На Сторожевой полк князя Оболенского обрушился стальной дождь татарских стрел; и не было укрытия ни конному, ни пешему, и побледнело светило, перечёркнутое чёрными бесчисленными древками.
Передовой тумен под командой Теляка врезался в ряды коломенцев; железо билось о железо, высекая искры, кричали кони и хрипели люди, но неудержима была сила Мамаева; московского князя Дмитрия Ивановича бояре чуть не насильно увели в последний момент, когда от полка оставались лишь кровавые ошмётки…
А потом была жестокая сеча в центре: Большой полк прогибался под сумасшедшим натиском, но не рвался; и бросались в отчаянную контратаку владимирцы и суздальцы Глеба Брянского. Кони плакали от ужаса, не желая ступать по человечьим телам, но всадники были неумолимы, до крови разрывая лошадиные бока шпорами.
Мамай, предчувствуя близкую победу, бросил в бой главный резерв – итальянскую пехоту. Союзники из крымских колоний Генуи двинулись несокрушимой стеной, закованной в стальные кирасы, грозя смертельными жалами гвизарм и алебард; с фланга заходил свежий тумен, готовый поддержать удар генуэзцев и обрушиться на едва держащийся полк Левой руки. Жутко оскаленные морды монгольских коней, похожие на пасти хищников, роняли пену – страшно становилось. Наступил решающий момент, и…

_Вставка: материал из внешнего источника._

(* ===== verification/Recovery.v ===== *)
(** Qualification of service recovery: [scripts/ops/recovery_qualification.py]
    and [scripts/ops/recovery_qualification_support.py].

    One scenario stops a production service, observes, starts it again and
    judges the recovery.  Docker, git, the clock, the probed site and the
    evidence file are the [world]; other files are what they are after a history
    ([fs]).  The JSON and YAML parsers and SHA-256 are parameters. *)

From stdpp Require Import base list strings sorting.
From Stdlib Require Import ZArith Lia Ascii Floats Strings.Byte.
From S2P Require Import Prelude PyStr PyStrFacts PyFloat PyTime PyTimeParse PyJson PyText Url Host Effects Evidence.

#[local] Open Scope Z_scope.

(** [scripts/ops/recovery_qualification_support.py:11-11] REQUIRED_TARGET *)
Definition REQUIRED_TARGET : string := "server01-production".

Definition recovery_error {A} (msg : string) : result A := throw ExcRecoveryQualificationError msg.

(** ** Record reconciliation *)

(** The dict [reconcile_records] returns. *)
Record Reconciliation : Type := mkReconciliation {
  acceptedCount : nat;
  recoveredCount : nat;
  missingIds : list string;
  duplicateIds : list string;
  unexpectedIds : list string;
  unrecoverableAcceptedRecords : nat;
  rc_technicalResult : string;
  rc_verdict : string
}.

(** [isinstance(value, str) and value] for all of a list: its strings. *)
Definition nonempty_strings (l : list jval) : option (list string) :=
  mapM (λ v, match v with JStr s => if is_empty s then None else Some s | _ => None end) l.

Definition count_of (x : string) (l : list string) : nat := length (filter (λ y, y = x) l).

Definition verdict_of (technical_result : string) : string :=
  if String.eqb technical_result "PASS" then "BLOCKED" else "FAIL".

(** [scripts/ops/recovery_qualification_support.py:61-82] reconcile_records *)
Definition reconcile_records (accepted recovered : list jval) : result Reconciliation :=
  match accepted, nonempty_strings accepted with
  | [], _ | _, None => recovery_error "accepted IDs must be non-empty strings"
  | _, Some accepted =>
      if negb (Nat.eqb (length accepted) (length (remove_dups accepted)))
      then recovery_error "accepted IDs must be unique" else
      match nonempty_strings recovered with
      | None => recovery_error "recovered IDs must be non-empty strings"
      | Some recovered =>
          let recovered_keys := remove_dups recovered in
          let missing := py_sorted (filter (λ x, x ∉ recovered_keys) (remove_dups accepted)) in
          let duplicates := py_sorted (filter (λ x, (1 < count_of x recovered)%nat) recovered_keys) in
          let unexpected := py_sorted (filter (λ x, x ∉ accepted) recovered_keys) in
          let technical_result :=
            if bool_decide (missing = [] ∧ duplicates = [] ∧ unexpected = []) then "PASS" else "FAIL" in
          Ok {| acceptedCount := length accepted;
                recoveredCount := length recovered;
                missingIds := missing;
                duplicateIds := duplicates;
                unexpectedIds := unexpected;
                unrecoverableAcceptedRecords := length missing;
                rc_technicalResult := technical_result;
                rc_verdict := verdict_of technical_result |}
      end
  end.

(** ** Reconciliation is equality up to order *)

Lemma nonempty_strings_Some l strings :
  nonempty_strings l = Some strings ↔ l = JStr <$> strings ∧ Forall (λ s, s ≠ "") strings.
Proof.
  unfold nonempty_strings. rewrite mapM_Some. split.
  - induction 1 as [|v s l strings Hv _ [-> Hf]]; [by split|].
    destruct v as [| | | |x| |]; try discriminate. destruct (is_empty x) eqn:E; [discriminate|].
    injection Hv as <-. split; [done|]. constructor; [|done]. by intros ->.
  - intros [-> Hf]. induction Hf as [|s strings Hs _ IH]; cbn; [constructor|].
    constructor; [|done]. by destruct s.
Qed.

Lemma reconcile_records_Ok accepted recovered r :
  reconcile_records accepted recovered = Ok r →
  ∃ a b, accepted = JStr <$> a ∧ recovered = JStr <$> b ∧ a ≠ [] ∧ NoDup a
    ∧ missingIds r = py_sorted (filter (λ x, x ∉ remove_dups b) (remove_dups a))
    ∧ duplicateIds r = py_sorted (filter (λ x, (1 < count_of x b)%nat) (remove_dups b))
    ∧ unexpectedIds r = py_sorted (filter (λ x, x ∉ a) (remove_dups b))
    ∧ rc_technicalResult r = (if bool_decide (missingIds r = [] ∧ duplicateIds r = [] ∧ unexpectedIds r = [])
                              then "PASS" else "FAIL")
    ∧ unrecoverableAcceptedRecords r = length (missingIds r)
    ∧ rc_verdict r = verdict_of (rc_technicalResult r).
Proof.
  unfold reconcile_records. intros H.
  destruct accepted as [|v accepted]; [discriminate|].
  destruct (nonempty_strings (v :: accepted)) as [a|] eqn:Ea; [|discriminate].
  destruct (Nat.eqb _ _) eqn:Hd; [|discriminate]. cbn [negb] in H.
  destruct (nonempty_strings recovered) as [b|] eqn:Eb; [|discriminate].
  apply nonempty_strings_Some in Ea as [Ea _]. apply nonempty_strings_Some in Eb as [Eb _].
  injection H as <-. exists a, b. split; [done|]. split; [done|].
  split; [by intros ->|]. split; [|repeat split].
  apply Nat.eqb_eq in Hd. by apply length_remove_dups_NoDup.
Qed.

Lemma count_of_cons x y l : count_of x (y :: l) = ((if decide (y = x) then 1 else 0) + count_of x l)%nat.
Proof. unfold count_of. rewrite filter_cons. by destruct (decide (y = x)). Qed.

Lemma count_of_pos x l : x ∈ l ↔ (0 < count_of x l)%nat.
Proof.
  induction l as [|y l IH]; [split; [by intros ?%elem_of_nil|cbn; lia]|].
  rewrite elem_of_cons, count_of_cons, IH. destruct (decide (y = x)) as [->|]; split; intros; [lia|by left| |].
  - destruct H; [congruence|lia].
  - right. lia.
Qed.

(** A list has no duplicates exactly if no value of it is counted twice. *)
Lemma count_of_NoDup l : NoDup l ↔ ∀ x, x ∈ l → ¬ (1 < count_of x l)%nat.
Proof.
  induction l as [|y l IH]; [split; [by intros _ x ?%elem_of_nil|constructor]|].
  rewrite NoDup_cons, IH. split.
  - intros [Hy Hl] x Hx. rewrite count_of_cons. destruct (decide (y = x)) as [->|].
    + rewrite count_of_pos in Hy. lia.
    + apply elem_of_cons in Hx as [->|Hx]; [done|]. specialize (Hl x Hx). lia.
  - intros H. split.
    + rewrite count_of_pos. specialize (H y ltac:(left)). rewrite count_of_cons, decide_True in H by done. lia.
    + intros x Hx. specialize (H x ltac:(by right)). rewrite count_of_cons in H.
      destruct (decide (y = x)); lia.
Qed.

Lemma filter_nil_iff {A} (P : A → Prop) `{∀ x, Decision (P x)} l :
  filter P l = [] ↔ ∀ x, x ∈ l → ¬ P x.
Proof.
  split.
  - intros E x Hx HP. assert (x ∈ filter P l) as Hin by (by apply list_elem_of_filter).
    rewrite E in Hin. by apply elem_of_nil in Hin.
  - intros Hn. apply elem_of_nil_inv. intros x [HP Hx]%list_elem_of_filter. by apply (Hn x).
Qed.

(** Nothing missing, duplicated or unexpected: the lists agree up to order. *)
Lemma clean_iff_permutation (a b : list string) : NoDup a →
  (filter (λ x, x ∉ remove_dups b) (remove_dups a) = []
   ∧ filter (λ x, (1 < count_of x b)%nat) (remove_dups b) = []
   ∧ filter (λ x, x ∉ a) (remove_dups b) = []) ↔ a ≡ₚ b.
Proof.
  intros Ha. rewrite !filter_nil_iff. setoid_rewrite elem_of_remove_dups. split.
  - intros (H1 & H2 & H3). apply count_of_NoDup in H2.
    apply NoDup_Permutation; [done|done|]. intros x. split; intros Hx.
    + destruct (decide (x ∈ b)); [done|]. by destruct (H1 x Hx).
    + destruct (decide (x ∈ a)); [done|]. by destruct (H3 x Hx).
  - intros Hp. split; [|split].
    + intros x Hx Hn. apply Hn. by rewrite <-Hp.
    + apply count_of_NoDup. by rewrite <-Hp.
    + intros x Hx Hn. apply Hn. by rewrite Hp.
Qed.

…и заскрипела дверь: будто небо разорвалось от горизонта до зенита. Гигантский рыжий зверь рухнул на боевые построения: одной лапой смёл затаившийся до поры Засадный полк, потом прыгнул прямо в монгольский центр и уничтожил всю генуэзскую пехоту…
– Лопоухий, забери кота, он нам мешает, – сказал братец.

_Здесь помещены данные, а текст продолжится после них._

(* ===== verification/Release.v ===== *)
(** The signed release manifest: [scripts/ops/release_manifest.py] and
    [scripts/ops/verify_mobile_release_evidence.py].

    Files are read through [files]; the JSON and base64 codecs, SHA-256, [repr]
    and week dates are parameters.  The searches of the file tree and the day of
    the run are arguments. *)

From stdpp Require Import base list strings sorting.
From Stdlib Require Import ZArith Lia Ascii Strings.Byte.
From S2P Require Import Prelude PyStr PyStrFacts PyTime PyTimeParse PyJson PyText Host.

#[local] Open Scope Z_scope.

(** [scripts/ops/release_manifest.py:14-23] SERVICES *)
Definition SERVICES : list string := [
  "backend"; "auth-policy"; "media-control"; "dashboard"; "mqtt"; "mediamtx"; "turn"; "mobile-publisher"].

(** [scripts/ops/release_manifest.py:24-25] IMAGE_NAMES *)
Definition IMAGE_NAMES (service : string) : option string :=
  if String.eqb service "mobile-publisher" then Some "gcs-mobile-publisher"
  else if bool_decide (service ∈ SERVICES) then Some ("gcs-saker-" +:+ service) else None.

(** [scripts/ops/release_manifest.py:26-26] DIGEST *)
Definition DIGEST (s : string) : bool := startswith "sha256:" s && lower_hex 64 (string_drop 7 s).

(** [scripts/ops/release_manifest.py:27-27] COMMIT *)
Definition COMMIT (s : string) : bool := lower_hex 40 s.

Definition manifest_error {A} (msg : string) : result A := throw ExcReleaseManifestError msg.

(** [scripts/ops/release_manifest.py:138-142] valid_image_reference *)
Definition valid_image_reference (service reference : string) : bool :=
  let expected_prefix := "ghcr.io/gcs-saker/" +:+ default "" (IMAGE_NAMES service) +:+ "@" in
  startswith expected_prefix reference && DIGEST (removeprefix expected_prefix reference).

Lemma valid_image_reference_spec service reference :
  valid_image_reference service reference = true →
  ∃ digest, reference = "ghcr.io/gcs-saker/" +:+ default "" (IMAGE_NAMES service) +:+ "@sha256:" +:+ digest
            ∧ lower_hex 64 digest = true.
Proof.
  unfold valid_image_reference, DIGEST. intros H.
  set (prefix := "ghcr.io/gcs-saker/" +:+ default "" (IMAGE_NAMES service) +:+ "@") in *.
  apply andb_true_iff in H as [Hp H]. apply startswith_spec in Hp as [r ->].
  rewrite removeprefix_app in H. apply andb_true_iff in H as [Hr Hd]. apply startswith_spec in Hr as [digest ->].
  exists digest. split; [|exact Hd]. unfold prefix. by rewrite !app_assoc_str.
Qed.

Definition VEX_FIELDS : list string := [
  "vulnerability"; "component"; "status"; "justification"; "impactStatement"; "mitigation"; "owner";
  "approvedBy"; "expiresAt"; "removalCondition"].

(** The command line of [entry]. *)
Record entry_arguments : Type := mkEntryArguments {
  e_service : string;
  e_image : string;
  e_digest : string;
  e_sbom : fs_path;
  e_license_report : fs_path;
  e_notices : fs_path;
  e_license_scope : string;
  e_output : fs_path
}.

Inductive command : Type :=
  | EntryCommand (args : entry_arguments)
  | AssembleCommand (entries : list fs_path) (source_commit workflow_run : string) (output : fs_path)
  | VerifyCommand (manifest : fs_path) (source_commit : string).

(** What [main] leaves behind: a file, or a line on standard output. *)
Inductive outcome : Type := Written (path : fs_path) (document : jval) | Shown (document : jval).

Рыжик мявкнул и скрылся за сундуком, в котором Ульяна хранила пододеяльники и скатерти. По полу раскатились латные итальянские бойцы, превратившись в шахматные фигуры. Деревянные бельевые прищепки продолжали скалить морды, так похожие на конские.
И лишь оловянный офицер без шпаги задумчиво смотрел на разорённое поле битвы, поле Куликово; так, наверное, и сам Дмитрий, будущий Донской, глядел вдаль, думал о судьбах Руси.

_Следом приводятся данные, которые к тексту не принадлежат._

(* ===== verification/ReleaseGate.v ===== *)
(** The release gate and the drift report: [scripts/ops/release_gate.py],
    [scripts/ops/release_drift_report.py] and
    [scripts/ops/generate_admin_mfa_material.py].

    The commands the gate runs only read ([exec] gives exit status, output and
    error text); files are read through [files].  SHA-256, random bytes, the JSON
    codec, [repr], the upper case of non-ASCII text and the search of the
    migration directories are parameters.  Base32 and CRC-32 are modelled. *)

From stdpp Require Import base list strings sorting.
From Stdlib Require Import ZArith Lia Ascii Strings.Byte.
From S2P Require Import Prelude PyStr PyStrFacts PyFloat PyTime PyTimeParse PyJson PyText Host.

#[local] Open Scope Z_scope.

Definition runtime_error {A} (msg : string) : result A := throw ExcRuntimeError msg.

(** ** Base32 *)

Definition b32_value (c : ascii) : option Z :=
  let z := code c in
  if (65 <=? z) && (z <=? 90) then Some (z - 65)
  else if (50 <=? z) && (z <=? 55) then Some (z - 24) else None.

Definition b32_digit (v : Z) : ascii := ascii_of_N (Z.to_N (if v <? 26 then v + 65 else v + 24)).

(** Big-endian digits of a base. *)
Definition be_value (base : Z) (digits : list Z) : Z := foldl (λ acc d, acc * base + d) 0 digits.

Fixpoint be_digits (n : nat) (base z : Z) : list Z :=
  match n with O => [] | S n' => be_digits n' base (z / base) ++ [z mod base] end.

(** Consecutive groups of at most [k]; the length is enough fuel for [0 < k]. *)
Fixpoint chunks_fuel {A} (fuel k : nat) (l : list A) : list (list A) :=
  match fuel, l with
  | O, _ | _, [] => []
  | S fuel', _ => take k l :: chunks_fuel fuel' k (drop k l)
  end.
Definition chunks {A} (k : nat) (l : list A) : list (list A) := chunks_fuel (length l) k l.

Definition b32_error {A} (msg : string) : result A := value_error msg.

(** [base64.b32decode(s, casefold=True)] of an ASCII text already in upper case;
    bytes are numbers below 256. *)
Definition b32decode (s : string) : result (list Z) :=
  if negb (forall_chars is_ascii s) then value_error "string argument should contain only ASCII characters" else
  let l := String.length s in
  if negb (Nat.eqb (l mod 8) 0) then b32_error "Incorrect padding" else
  let body := rstrip_char "=" s in
  let padchars := (l - String.length body)%nat in
  digits ← mapM (λ c, match b32_value c with Some v => Ok v | None => b32_error "Non-base32 digit found" end)
             (String.list_ascii_of_string body);
  let quanta := chunks 8 digits in
  let decoded := concat (map (λ q, be_digits 5 256 (be_value 32 q)) quanta) in
  if negb (bool_decide (padchars ∈ [0; 1; 3; 4; 6]%nat)) then b32_error "Incorrect padding" else
  match padchars, last quanta with
  | S _, Some q =>
      let last5 := be_digits 5 256 (Z.shiftl (be_value 32 q) (5 * Z.of_nat padchars)) in
      let leftover := ((43 - 5 * padchars) / 8)%nat in
      Ok (take (length decoded - 5) decoded ++ take leftover last5)
  | _, _ => Ok decoded
  end.

(** [base64.b32encode(bytes)]: zeros complete the last group, and the digits
    beyond its data are written as padding. *)
Definition b32encode (bytes : list Z) : string :=
  let leftover := (length bytes mod 5)%nat in
  let padded := if Nat.eqb leftover 0 then bytes else bytes ++ replicate (5 - leftover) 0 in
  let digits := concat (map (λ q, be_digits 8 32 (be_value 256 q)) (chunks 5 padded)) in
  let padchars := match leftover with 1 => 6 | 2 => 4 | 3 => 3 | 4 => 1 | _ => 0 end%nat in
  String.string_of_list_ascii
    (take (length digits - padchars) (b32_digit <$> digits) ++ replicate padchars "="%char).

Example b32_known : b32encode [102; 111; 111; 98; 97; 114] = "MZXW6YTBOI======".
Proof. reflexivity. Qed.

Example b32_known_back : b32decode "MZXW6YTBOI======" = Ok [102; 111; 111; 98; 97; 114].
Proof. reflexivity. Qed.

(** ** The second factor of the administrator *)

(** [scripts/ops/release_gate.py:44-44] MINIMUM_MFA_SECRET_BYTES *)
Definition MINIMUM_MFA_SECRET_BYTES : nat := 20.

(** [s.upper()] *)
Definition upper (unicode_upper : string → string) (s : string) : string :=
  if forall_chars is_ascii s then map_chars upper_ascii s else unicode_upper s.

(** [scripts/ops/release_gate.py:123-130] validate_admin_mfa_secret *)
Definition validate_admin_mfa_secret (unicode_upper : string → string) (encoded : string) : result () :=
  let padding := Nat.iter ((8 - str_len encoded mod 8) mod 8) (String "=") "" in
  decoded ← catch_any (b32decode (upper unicode_upper encoded +:+ padding)) [ExcValueError]
              (λ _, runtime_error "AUTH_POLICY_ADMIN_MFA_SECRET must be valid Base32");
  if Nat.ltb (length decoded) MINIMUM_MFA_SECRET_BYTES
  then runtime_error "AUTH_POLICY_ADMIN_MFA_SECRET must contain at least 160 bits" else Ok ().

(** [scripts/ops/generate_admin_mfa_material.py:17-19] recovery_code

    [value] is [secrets.token_hex(8)]. *)
Definition recovery_code (value : string) : string :=
  let value := map_chars upper_ascii value in
  join "-" [string_take 4 value; string_take 4 (string_drop 4 value); string_take 4 (string_drop 8 value);
            string_drop 12 value].

(** [scripts/ops/generate_admin_mfa_material.py:32-32] new_secret *)
Definition new_secret (token : list Z) : string := rstrip_char "=" (b32encode token).

(** Whether [root] is [path] or one of its parents. *)
Definition inside (root path : fs_path) : bool :=
  Bool.eqb (p_absolute root) (p_absolute path)
  && bool_decide (take (length (p_parts root)) (p_parts path) = p_parts root).

(** [scripts/ops/generate_admin_mfa_material.py:22-46] generate_mfa: main

    [output] is the resolved path; the file is opened with [O_CREAT | O_EXCL] and
    mode 0600.  The result is the file written, its mode and its document. *)
Definition generate_mfa (sha256_hex : list byte → string) (root output : fs_path) (account : string)
    (exists_ created : result bool) (token : list Z) (hex_tokens : list string) :
    result (fs_path * Z * jval) :=
  if inside root output
  then throw ExcSystemExit "MFA material must be written outside the repository" else
  present ← exists_;
  if present : bool then throw ExcSystemExit "refusing to overwrite existing MFA material" else
  let secret := new_secret token in
  let codes := map recovery_code (take 10 hex_tokens) in
  fresh ← created;
  if negb fresh then throw ExcOSError "File exists" else
  Ok (output, 384,
      JObj [("account", JStr account); ("totpSecretBase32", JStr secret);
            ("recoveryCodes", JList (map JStr codes));
            ("recoveryCodeSha256", JList (map (λ c, JStr (sha256_hex (utf8_encode c))) codes))]).

(** ** TURN relay ranges *)

(** [scripts/ops/release_gate.py:166-177] range_sizes *)
Definition range_sizes (first_min first_max second_min second_max : Z) : result (Z * Z) :=
  let first := first_max - first_min + 1 in
  let second := second_max - second_min + 1 in
  if (first <=? 0) || (second <=? 0) || negb (second_min =? first_max + 1)
  then runtime_error "TURN relay ranges must be positive and contiguous" else Ok (first, second).

Definition TURN_NAMES : list string := [
  "TURN_RELAY_MIN_PORT"; "TURN_PRIMARY_RELAY_MAX_PORT"; "TURN_SECONDARY_RELAY_MIN_PORT"; "TURN_RELAY_MAX_PORT";
  "TURN_PRIMARY_RELAY_HOST_MIN_PORT"; "TURN_PRIMARY_RELAY_HOST_MAX_PORT";
  "TURN_SECONDARY_RELAY_HOST_MIN_PORT"; "TURN_SECONDARY_RELAY_HOST_MAX_PORT"].

Definition env_map : Type := list (string * string).

(** [scripts/ops/release_gate.py:133-163] validate_turn_ranges *)
Definition validate_turn_ranges (int_other : string → option Z) (values : env_map) : result () :=
  ports ← catch_any
            (mapM (λ name, match dict_get values name with
                           | Some text => py_int int_other text
                           | None => throw ExcKeyError name
                           end) TURN_NAMES)
            [ExcKeyError; ExcValueError]
            (λ _, runtime_error "TURN relay ranges must be explicit integer values");
  match ports with
  | [i1; i2; i3; i4; e1; e2; e3; e4] =>
      internal ← range_sizes i1 i2 i3 i4;
      external ← range_sizes e1 e2 e3 e4;
      if bool_decide (internal = external) then Ok ()
      else runtime_error "TURN internal and published relay range sizes must match"
  | _ => throw ExcKeyError ""
  end.

(** ** The gate *)

Definition RETIRED_PUBLIC_HOSTS : list string := ["a4ai.tplinkdns.com"; "a4ai.121-159-26-245.sslip.io"].

(** [scripts/ops/release_gate.py:26-38] PUBLIC_ENDPOINT_ENV_KEYS *)
Definition PUBLIC_ENDPOINT_ENV_KEYS : list string := [
  "MEDIA_CONTROL_EXPECTED_PUBLIC_ORIGIN"; "MEDIA_CONTROL_PUBLIC_HLS_BASE_URL";
  "MEDIA_CONTROL_PUBLIC_WEBRTC_BASE_URL"; "MEDIA_CONTROL_STUN_URL"; "MEDIA_CONTROL_TURN_PRIMARY_URL";
  "MEDIAMTX_PUBLIC_HLS_BASE_URL"; "MEDIAMTX_PUBLIC_WEBRTC_BASE_URL"; "MEDIAMTX_WEBRTC_ADDITIONAL_HOSTS";
  "VITE_DEV_PROXY_TARGET"; "VITE_LOCAL_WEBCAM_WHIP_URL"; "VITE_WEBRTC_STUN_URL"].

(** [scripts/ops/release_gate.py:42-42] IMMUTABLE_IMAGE_REFERENCE *)
Definition IMMUTABLE_IMAGE_REFERENCE (s : string) : bool :=
  let n := (String.length s - 72)%nat in
  let name := string_take n s in
  startswith "@sha256:" (string_drop n s) && lower_hex 64 (string_drop 8 (string_drop n s))
  && truthy name && negb (has_space name).

(** [scripts/ops/release_gate.py:43-43] PLACEHOLDER_IMAGE_DIGEST *)
Definition PLACEHOLDER_IMAGE_DIGEST : string := Nat.iter 64 (String "0") "".

(** [scripts/ops/release_gate.py:39-41] APPLICATION_IMAGE_REFERENCE *)
Definition APPLICATION_IMAGE_REFERENCE (s : string) : bool :=
  existsb (λ service,
    let prefix := "ghcr.io/gcs-saker/gcs-saker-" +:+ service +:+ "@sha256:" in
    startswith prefix s && lower_hex 64 (removeprefix prefix s))
    ["backend"; "auth-policy"; "media-control"; "dashboard"].

(** One migration of the inventory. *)
Record migration : Type := mkMigration { m_path : string; m_sha256 : string; m_flywayChecksum : Z }.

Definition migration_json (m : migration) : jval :=
  JObj [("path", JStr (m_path m)); ("sha256", JStr (m_sha256 m)); ("flywayChecksum", JInt (m_flywayChecksum m))].

(** The text before the first occurrence of [sep]. *)
Fixpoint before (sep s : string) : string :=
  if startswith sep s then "" else
  match s with "" => "" | String c s' => String c (before sep s') end.

(** Paths are compared by their parts. *)
Fixpoint parts_leb (a b : list string) : bool :=
  match a, b with
  | [], _ => true
  | _, [] => false
  | x :: a', y :: b' => if String.eqb x y then parts_leb a' b' else String.leb x y
  end.
Definition path_le (a b : fs_path) : Prop := parts_leb (p_parts a) (p_parts b) = true.
#[export] Instance path_le_dec : RelDecision path_le.
Proof. intros a b. unfold path_le. apply _. Defined.

(** The command line of the gate, with its paths resolved. *)
Record gate_arguments : Type := mkGateArguments {
  g_env_file : fs_path;
  g_mqtt_password_file : fs_path;
  g_output : option fs_path;
  g_allow_dirty : bool;
  g_applied_flyway_tsv : option fs_path
}.

Section gate.
Context (fs : files) (exec : list string → result (Z * string * string)) (os_nt : bool)
  (getenv : string → option string).
Context (sha256_hex : list byte → string) (unicode_upper : string → string) (int_other : string → option Z)
  (glob_migrations : fs_path → list fs_path) (ROOT : fs_path).

Definition COMPOSE : fs_path := path_div ROOT "deploy/compose/compose.single-node.poc.yml".

(** [scripts/ops/release_gate.py:21-24] MIGRATION_ROOTS *)
Definition MIGRATION_ROOTS : list fs_path := [
  path_div ROOT "services/auth-policy/src/main/resources/db/migration";
  path_div ROOT "services/auth-policy/src/main/resources/db/postgresql-migration"].

(** [scripts/ops/release_gate.py:47-60] run *)
Definition run (args : list string) (secret_output : bool) : result string :=
  '(returncode, stdout, stderr) ← exec args;
  if negb (returncode =? 0) then
    let message := if secret_output then "command failed"
                   else if truthy (strip stderr) then strip stderr else strip stdout in
    runtime_error (default "" (head args) +:+ ": " +:+ message)
  else Ok (strip stdout).

(** [scripts/ops/release_gate.py:63-68] sha256 *)
Definition sha256 (path : fs_path) : result string := sha256_hex <$> fs_read fs path.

Я вздохнул. Собрал шахматы в деревянную коробку. Пересчитал: не хватало чёрного ферзя. Долго искал его и нашёл наконец за тем же сундуком, где прятался кот.
– Что же ты, Рыжик, не предупредил, что самого Мамая в плен взял? – спросил я. – И что ты за наших?
Кот взглянул на меня сердито: не до глупостей, мол. Вскочил на подоконник распахнутого окна и отправился в сад пугать невинных пташек.
Я продолжил наводить порядок. Вернул монгольскую конницу в родные стойбища: прицепил бельевые прищепки к верёвке и повесил её на гвоздь у двери.